----- Information shown -----

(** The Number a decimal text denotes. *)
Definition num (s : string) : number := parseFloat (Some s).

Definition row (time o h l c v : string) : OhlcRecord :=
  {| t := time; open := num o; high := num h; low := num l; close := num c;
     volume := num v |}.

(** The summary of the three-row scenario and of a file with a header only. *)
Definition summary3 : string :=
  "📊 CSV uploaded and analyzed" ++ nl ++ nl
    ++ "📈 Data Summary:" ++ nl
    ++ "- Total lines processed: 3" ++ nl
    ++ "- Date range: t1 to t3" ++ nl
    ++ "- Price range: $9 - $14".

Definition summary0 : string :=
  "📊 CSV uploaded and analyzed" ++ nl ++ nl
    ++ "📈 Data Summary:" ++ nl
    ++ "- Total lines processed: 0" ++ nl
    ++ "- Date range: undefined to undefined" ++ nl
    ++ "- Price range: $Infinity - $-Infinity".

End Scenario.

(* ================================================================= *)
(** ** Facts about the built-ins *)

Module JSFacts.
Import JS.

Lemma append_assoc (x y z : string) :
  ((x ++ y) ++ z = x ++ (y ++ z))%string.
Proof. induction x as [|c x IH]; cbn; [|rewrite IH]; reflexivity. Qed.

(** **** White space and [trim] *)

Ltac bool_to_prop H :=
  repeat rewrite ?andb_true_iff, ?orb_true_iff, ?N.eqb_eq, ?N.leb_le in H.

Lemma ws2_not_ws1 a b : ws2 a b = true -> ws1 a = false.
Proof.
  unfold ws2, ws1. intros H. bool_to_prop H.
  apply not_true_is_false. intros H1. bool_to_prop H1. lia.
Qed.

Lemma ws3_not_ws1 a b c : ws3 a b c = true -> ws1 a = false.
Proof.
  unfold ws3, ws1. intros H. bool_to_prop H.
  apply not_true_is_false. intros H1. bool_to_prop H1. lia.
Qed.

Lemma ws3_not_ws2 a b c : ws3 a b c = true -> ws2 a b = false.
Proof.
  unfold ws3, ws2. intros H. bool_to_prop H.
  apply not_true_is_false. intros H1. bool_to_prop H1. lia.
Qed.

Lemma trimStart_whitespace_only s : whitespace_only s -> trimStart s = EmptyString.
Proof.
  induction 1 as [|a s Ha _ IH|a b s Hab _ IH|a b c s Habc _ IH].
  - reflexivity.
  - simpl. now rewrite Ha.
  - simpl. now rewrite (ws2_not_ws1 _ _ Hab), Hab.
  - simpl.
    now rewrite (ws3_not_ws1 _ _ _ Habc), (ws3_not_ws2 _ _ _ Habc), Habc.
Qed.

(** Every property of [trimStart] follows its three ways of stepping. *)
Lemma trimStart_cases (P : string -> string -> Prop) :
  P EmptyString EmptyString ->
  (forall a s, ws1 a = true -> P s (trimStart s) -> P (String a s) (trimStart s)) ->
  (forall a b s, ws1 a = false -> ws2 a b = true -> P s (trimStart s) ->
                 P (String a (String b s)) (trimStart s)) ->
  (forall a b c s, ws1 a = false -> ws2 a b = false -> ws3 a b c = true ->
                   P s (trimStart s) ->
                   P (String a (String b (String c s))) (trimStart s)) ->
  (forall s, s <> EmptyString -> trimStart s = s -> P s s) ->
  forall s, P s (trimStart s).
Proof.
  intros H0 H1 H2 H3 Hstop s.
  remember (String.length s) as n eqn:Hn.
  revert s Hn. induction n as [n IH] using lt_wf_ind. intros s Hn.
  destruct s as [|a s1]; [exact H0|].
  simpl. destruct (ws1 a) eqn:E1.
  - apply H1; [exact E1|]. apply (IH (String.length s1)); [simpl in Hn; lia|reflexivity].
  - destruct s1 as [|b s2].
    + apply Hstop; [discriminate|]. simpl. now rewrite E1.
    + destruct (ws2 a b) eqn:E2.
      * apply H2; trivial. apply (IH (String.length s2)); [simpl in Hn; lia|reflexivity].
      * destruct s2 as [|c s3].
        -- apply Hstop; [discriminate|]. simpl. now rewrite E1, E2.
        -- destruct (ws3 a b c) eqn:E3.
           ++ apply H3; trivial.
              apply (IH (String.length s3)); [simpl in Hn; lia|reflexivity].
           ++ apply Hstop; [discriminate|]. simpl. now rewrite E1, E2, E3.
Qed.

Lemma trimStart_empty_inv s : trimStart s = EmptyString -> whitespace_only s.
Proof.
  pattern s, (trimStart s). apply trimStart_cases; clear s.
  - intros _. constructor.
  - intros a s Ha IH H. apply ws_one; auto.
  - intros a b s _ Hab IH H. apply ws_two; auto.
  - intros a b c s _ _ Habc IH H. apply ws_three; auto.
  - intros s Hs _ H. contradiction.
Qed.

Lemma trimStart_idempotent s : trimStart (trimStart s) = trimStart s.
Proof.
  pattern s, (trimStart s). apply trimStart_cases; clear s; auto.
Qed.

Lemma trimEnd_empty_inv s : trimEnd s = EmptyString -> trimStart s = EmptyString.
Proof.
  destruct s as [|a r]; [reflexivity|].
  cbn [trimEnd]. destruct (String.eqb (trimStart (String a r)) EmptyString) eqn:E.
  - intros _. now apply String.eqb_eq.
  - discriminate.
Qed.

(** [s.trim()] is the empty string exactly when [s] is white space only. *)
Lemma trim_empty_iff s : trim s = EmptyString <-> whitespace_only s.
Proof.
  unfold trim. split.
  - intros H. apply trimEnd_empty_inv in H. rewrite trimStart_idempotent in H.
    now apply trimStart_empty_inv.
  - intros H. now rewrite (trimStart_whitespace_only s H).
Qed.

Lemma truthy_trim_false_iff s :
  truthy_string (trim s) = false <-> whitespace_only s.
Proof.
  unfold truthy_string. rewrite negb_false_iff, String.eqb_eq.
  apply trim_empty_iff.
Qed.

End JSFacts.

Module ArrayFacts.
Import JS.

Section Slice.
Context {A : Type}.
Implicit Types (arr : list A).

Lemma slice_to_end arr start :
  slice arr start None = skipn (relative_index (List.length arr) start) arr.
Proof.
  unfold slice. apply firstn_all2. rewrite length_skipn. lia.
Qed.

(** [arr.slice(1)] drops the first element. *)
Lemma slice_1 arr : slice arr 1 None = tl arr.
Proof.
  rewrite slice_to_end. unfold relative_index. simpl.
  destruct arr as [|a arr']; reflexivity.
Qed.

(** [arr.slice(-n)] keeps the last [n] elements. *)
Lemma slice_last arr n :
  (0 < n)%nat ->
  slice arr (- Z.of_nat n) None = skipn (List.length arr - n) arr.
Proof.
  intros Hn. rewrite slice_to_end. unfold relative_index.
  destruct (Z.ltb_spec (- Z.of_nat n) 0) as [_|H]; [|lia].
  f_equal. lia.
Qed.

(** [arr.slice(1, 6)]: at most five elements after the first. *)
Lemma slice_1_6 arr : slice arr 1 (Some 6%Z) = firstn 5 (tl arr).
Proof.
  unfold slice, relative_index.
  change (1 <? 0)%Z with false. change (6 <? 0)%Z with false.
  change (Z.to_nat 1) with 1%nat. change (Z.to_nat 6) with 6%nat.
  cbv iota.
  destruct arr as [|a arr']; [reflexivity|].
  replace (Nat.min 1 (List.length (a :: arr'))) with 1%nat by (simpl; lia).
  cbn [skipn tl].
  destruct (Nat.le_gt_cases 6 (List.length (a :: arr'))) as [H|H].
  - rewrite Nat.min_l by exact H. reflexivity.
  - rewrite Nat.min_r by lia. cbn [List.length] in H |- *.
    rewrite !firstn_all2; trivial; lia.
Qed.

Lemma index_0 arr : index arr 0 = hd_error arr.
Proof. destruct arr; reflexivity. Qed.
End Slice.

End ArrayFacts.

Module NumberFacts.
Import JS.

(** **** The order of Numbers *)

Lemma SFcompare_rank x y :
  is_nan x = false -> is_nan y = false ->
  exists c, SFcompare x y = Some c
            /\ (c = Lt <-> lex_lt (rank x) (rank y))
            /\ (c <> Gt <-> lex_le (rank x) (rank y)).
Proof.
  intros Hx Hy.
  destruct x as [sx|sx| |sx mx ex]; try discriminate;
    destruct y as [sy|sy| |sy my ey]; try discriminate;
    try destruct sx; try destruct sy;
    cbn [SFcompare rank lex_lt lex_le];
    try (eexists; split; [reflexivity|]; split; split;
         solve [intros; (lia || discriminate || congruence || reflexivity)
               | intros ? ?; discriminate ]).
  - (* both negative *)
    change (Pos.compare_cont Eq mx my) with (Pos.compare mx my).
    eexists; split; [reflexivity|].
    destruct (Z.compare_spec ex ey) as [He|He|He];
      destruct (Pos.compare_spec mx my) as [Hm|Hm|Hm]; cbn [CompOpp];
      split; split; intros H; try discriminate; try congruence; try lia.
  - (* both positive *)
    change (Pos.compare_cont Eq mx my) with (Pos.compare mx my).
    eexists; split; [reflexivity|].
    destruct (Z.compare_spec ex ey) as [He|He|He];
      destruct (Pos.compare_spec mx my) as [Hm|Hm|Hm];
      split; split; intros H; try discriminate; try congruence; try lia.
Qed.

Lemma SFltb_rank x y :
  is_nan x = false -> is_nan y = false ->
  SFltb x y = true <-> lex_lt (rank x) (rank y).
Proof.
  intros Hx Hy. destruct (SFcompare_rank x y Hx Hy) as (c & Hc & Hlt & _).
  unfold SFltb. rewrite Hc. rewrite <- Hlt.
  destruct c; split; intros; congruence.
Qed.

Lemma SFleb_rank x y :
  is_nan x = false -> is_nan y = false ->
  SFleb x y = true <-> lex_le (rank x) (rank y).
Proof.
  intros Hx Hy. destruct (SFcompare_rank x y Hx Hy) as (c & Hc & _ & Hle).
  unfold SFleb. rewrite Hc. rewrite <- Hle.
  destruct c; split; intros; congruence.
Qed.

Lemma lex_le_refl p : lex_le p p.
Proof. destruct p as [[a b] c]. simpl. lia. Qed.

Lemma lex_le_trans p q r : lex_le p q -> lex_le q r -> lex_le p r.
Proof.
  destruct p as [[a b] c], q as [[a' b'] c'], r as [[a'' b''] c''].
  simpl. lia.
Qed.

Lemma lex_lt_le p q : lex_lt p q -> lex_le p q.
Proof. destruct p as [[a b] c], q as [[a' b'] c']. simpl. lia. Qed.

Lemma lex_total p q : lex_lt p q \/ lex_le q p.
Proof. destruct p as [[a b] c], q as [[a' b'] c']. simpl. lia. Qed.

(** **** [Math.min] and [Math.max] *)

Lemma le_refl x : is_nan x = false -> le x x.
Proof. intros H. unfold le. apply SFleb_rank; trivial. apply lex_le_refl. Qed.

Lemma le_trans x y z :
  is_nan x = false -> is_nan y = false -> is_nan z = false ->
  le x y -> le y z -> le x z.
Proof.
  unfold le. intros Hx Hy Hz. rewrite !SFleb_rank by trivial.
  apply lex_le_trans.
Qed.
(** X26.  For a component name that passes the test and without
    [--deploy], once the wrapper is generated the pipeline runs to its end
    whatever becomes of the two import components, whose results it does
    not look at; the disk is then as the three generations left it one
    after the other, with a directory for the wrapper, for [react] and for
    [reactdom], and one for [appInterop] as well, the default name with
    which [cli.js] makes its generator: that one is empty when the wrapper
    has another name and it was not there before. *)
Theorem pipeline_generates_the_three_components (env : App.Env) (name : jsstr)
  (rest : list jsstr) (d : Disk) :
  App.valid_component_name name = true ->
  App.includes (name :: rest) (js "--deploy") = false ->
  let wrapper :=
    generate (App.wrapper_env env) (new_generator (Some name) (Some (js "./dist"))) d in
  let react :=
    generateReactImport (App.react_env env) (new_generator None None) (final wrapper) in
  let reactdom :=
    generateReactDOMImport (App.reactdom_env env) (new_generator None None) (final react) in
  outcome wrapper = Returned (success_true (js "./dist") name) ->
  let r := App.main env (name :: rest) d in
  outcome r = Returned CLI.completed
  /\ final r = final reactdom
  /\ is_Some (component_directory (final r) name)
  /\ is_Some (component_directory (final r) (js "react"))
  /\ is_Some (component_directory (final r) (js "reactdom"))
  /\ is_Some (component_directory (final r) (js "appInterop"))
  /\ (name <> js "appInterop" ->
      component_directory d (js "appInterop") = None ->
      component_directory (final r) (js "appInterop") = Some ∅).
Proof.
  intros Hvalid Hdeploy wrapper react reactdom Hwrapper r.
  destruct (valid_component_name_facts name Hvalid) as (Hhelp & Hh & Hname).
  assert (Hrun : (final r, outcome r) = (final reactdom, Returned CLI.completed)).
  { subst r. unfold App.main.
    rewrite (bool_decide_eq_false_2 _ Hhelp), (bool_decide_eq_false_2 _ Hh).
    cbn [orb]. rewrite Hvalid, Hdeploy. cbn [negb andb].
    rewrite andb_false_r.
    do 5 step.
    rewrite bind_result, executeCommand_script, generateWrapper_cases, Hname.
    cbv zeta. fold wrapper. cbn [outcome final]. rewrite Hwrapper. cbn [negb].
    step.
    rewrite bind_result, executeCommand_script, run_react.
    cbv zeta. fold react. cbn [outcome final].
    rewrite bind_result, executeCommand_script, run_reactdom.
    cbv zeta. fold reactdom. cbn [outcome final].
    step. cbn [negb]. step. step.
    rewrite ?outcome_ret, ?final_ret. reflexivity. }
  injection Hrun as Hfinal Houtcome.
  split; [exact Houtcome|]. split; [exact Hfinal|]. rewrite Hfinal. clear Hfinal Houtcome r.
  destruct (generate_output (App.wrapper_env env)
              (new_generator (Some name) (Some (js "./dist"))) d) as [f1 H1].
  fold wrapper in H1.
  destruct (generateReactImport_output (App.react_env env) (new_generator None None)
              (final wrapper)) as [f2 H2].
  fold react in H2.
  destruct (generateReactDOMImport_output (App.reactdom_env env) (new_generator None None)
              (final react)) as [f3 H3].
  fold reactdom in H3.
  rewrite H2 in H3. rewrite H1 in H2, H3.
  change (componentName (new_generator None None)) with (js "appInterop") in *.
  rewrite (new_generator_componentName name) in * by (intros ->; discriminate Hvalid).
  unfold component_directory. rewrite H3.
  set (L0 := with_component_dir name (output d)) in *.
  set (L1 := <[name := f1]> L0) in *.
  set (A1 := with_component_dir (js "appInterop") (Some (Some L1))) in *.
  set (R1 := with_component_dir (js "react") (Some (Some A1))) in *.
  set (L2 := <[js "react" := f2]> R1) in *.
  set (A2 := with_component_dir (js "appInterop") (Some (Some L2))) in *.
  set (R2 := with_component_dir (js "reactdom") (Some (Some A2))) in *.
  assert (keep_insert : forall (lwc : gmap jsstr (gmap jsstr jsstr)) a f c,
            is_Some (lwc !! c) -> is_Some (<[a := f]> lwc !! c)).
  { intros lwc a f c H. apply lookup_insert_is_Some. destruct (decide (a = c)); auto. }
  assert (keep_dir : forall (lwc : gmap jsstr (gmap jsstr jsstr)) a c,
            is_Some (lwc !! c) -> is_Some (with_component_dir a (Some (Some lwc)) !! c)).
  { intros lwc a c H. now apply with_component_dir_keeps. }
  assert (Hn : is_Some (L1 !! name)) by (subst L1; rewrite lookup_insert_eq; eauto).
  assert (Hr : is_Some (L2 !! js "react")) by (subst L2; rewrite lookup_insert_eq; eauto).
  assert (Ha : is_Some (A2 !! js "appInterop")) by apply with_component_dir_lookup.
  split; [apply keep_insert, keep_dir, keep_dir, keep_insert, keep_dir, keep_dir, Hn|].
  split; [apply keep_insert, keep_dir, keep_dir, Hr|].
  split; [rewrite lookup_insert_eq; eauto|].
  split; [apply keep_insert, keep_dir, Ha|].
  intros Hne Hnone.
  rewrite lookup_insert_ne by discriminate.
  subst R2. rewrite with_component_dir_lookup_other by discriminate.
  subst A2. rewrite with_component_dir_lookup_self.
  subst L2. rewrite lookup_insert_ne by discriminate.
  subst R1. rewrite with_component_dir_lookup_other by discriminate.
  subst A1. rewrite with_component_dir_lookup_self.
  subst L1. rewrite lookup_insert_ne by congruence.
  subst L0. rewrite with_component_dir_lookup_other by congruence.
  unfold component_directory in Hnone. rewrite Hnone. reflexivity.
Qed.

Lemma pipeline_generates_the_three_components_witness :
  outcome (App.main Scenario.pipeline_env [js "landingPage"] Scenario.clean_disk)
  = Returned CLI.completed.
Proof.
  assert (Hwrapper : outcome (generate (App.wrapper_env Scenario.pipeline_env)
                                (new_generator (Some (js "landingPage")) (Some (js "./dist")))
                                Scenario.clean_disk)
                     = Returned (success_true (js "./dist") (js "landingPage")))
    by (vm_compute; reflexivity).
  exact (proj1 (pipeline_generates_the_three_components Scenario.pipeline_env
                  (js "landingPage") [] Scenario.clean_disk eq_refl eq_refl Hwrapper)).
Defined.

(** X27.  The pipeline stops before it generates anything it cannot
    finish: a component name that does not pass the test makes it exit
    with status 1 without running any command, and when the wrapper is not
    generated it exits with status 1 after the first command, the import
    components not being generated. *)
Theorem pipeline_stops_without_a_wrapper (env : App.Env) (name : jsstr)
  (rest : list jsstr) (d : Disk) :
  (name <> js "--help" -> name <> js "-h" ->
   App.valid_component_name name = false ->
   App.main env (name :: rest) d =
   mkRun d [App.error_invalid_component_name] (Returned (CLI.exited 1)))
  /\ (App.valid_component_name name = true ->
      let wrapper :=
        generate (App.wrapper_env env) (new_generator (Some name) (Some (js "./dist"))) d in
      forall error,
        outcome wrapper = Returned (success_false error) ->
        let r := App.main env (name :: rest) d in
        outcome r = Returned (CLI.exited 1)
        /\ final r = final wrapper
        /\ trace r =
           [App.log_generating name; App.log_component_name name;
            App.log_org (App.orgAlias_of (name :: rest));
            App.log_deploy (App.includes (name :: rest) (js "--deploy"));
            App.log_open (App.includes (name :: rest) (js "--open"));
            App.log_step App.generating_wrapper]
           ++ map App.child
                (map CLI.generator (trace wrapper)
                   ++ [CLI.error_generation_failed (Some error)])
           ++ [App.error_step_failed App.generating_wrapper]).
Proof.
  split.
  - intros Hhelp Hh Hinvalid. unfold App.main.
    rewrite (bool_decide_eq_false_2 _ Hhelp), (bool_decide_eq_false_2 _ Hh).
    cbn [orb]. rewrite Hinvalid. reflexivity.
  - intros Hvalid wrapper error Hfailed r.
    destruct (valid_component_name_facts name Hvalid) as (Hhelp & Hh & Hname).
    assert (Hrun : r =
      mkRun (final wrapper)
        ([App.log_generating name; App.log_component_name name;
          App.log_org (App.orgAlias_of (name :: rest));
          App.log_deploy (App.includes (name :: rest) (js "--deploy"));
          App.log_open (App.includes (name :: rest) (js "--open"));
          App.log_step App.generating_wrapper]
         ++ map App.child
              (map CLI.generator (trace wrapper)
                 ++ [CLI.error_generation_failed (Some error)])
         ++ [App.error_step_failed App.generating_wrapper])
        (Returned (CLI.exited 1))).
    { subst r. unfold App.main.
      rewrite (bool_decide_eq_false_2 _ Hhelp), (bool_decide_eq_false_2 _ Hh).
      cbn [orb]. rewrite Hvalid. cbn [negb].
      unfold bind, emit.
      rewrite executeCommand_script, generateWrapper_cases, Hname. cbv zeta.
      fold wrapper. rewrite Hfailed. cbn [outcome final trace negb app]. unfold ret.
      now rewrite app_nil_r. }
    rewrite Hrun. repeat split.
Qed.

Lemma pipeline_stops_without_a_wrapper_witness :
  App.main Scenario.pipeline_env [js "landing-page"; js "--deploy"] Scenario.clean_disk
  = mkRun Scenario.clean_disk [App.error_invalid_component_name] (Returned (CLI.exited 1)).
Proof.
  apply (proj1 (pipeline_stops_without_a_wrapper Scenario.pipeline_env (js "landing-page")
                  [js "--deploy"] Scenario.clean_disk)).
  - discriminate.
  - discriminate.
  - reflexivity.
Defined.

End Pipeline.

-----

- [What is needed]
Gather all lines with the string "Hrun" from the data.

- [Problem solution]
  assert (Hrun : (final r, outcome r) = (final reactdom, Returned CLI.completed)).
  injection Hrun as Hfinal Houtcome.
    assert (Hrun : r =
    rewrite Hrun. repeat split.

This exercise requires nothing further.